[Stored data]
(** Every turn takes at least a header. *)
Definition kith_net_conn_read (alloc : allocator) (script : list recv_result) (c : kith_net_conn) (t : transport) (u : U)
    : option (kith_net_conn * transport * U * Z) :=
  if nc_closed c then Some (c, t, u, - KITH_ESTATE) else
  '(c, t, rr) ← recv_into_ringbuf alloc script c t;
  if negb (rr =? 0) then Some (kith_net_conn_close c, t, u, rr) else
  '(c, t, u, dr) ← deliver_frames (S (Z.to_nat (kith_ringbuf_used (nc_inbuf c)))) alloc c t u;
  if negb (dr =? 0) then Some (kith_net_conn_close c, t, u, dr) else
  let c := if input_pause_at c <=? kith_ringbuf_used (nc_inbuf c) then set_read_blocked true c else c in
  Some (c, t, u, 0).
End Callback.

(** ** The connection table ([src/src/net/net.c])

    A dense array of connections; each knows its index so that closing it
    swaps the last one into its place.  A handle stands for the pointer. *)

Record table_entry := mkEntry {
  te_conn_id : Z;
  te_table_index : Z;
  te_closed : bool;
}.

Record conn_table := mkTable {
  ct_conns : list (option nat);
  ct_conn_count : Z;
  ct_conn_cap : Z;
  ct_next_conn_id : Z;
  ct_entries : list table_entry;  (* by handle, in order of creation *)
}.

Definition net_table (max_connections : Z) : conn_table :=
  let cap := resolve_cfg_field max_connections 4096 in
  mkTable (replicate (Z.to_nat cap) None) 0 cap 1 [].

Definition set_index (h : nat) (i : Z) (es : list table_entry) : list table_entry :=
  alter (λ e, mkEntry (te_conn_id e) i (te_closed e)) h es.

▶ WHAT TO WORK ON: Check each line of the entries above, and show every one holding the word "Record".

▶ FINISHED TASK:
Record table_entry := mkEntry {
Record conn_table := mkTable {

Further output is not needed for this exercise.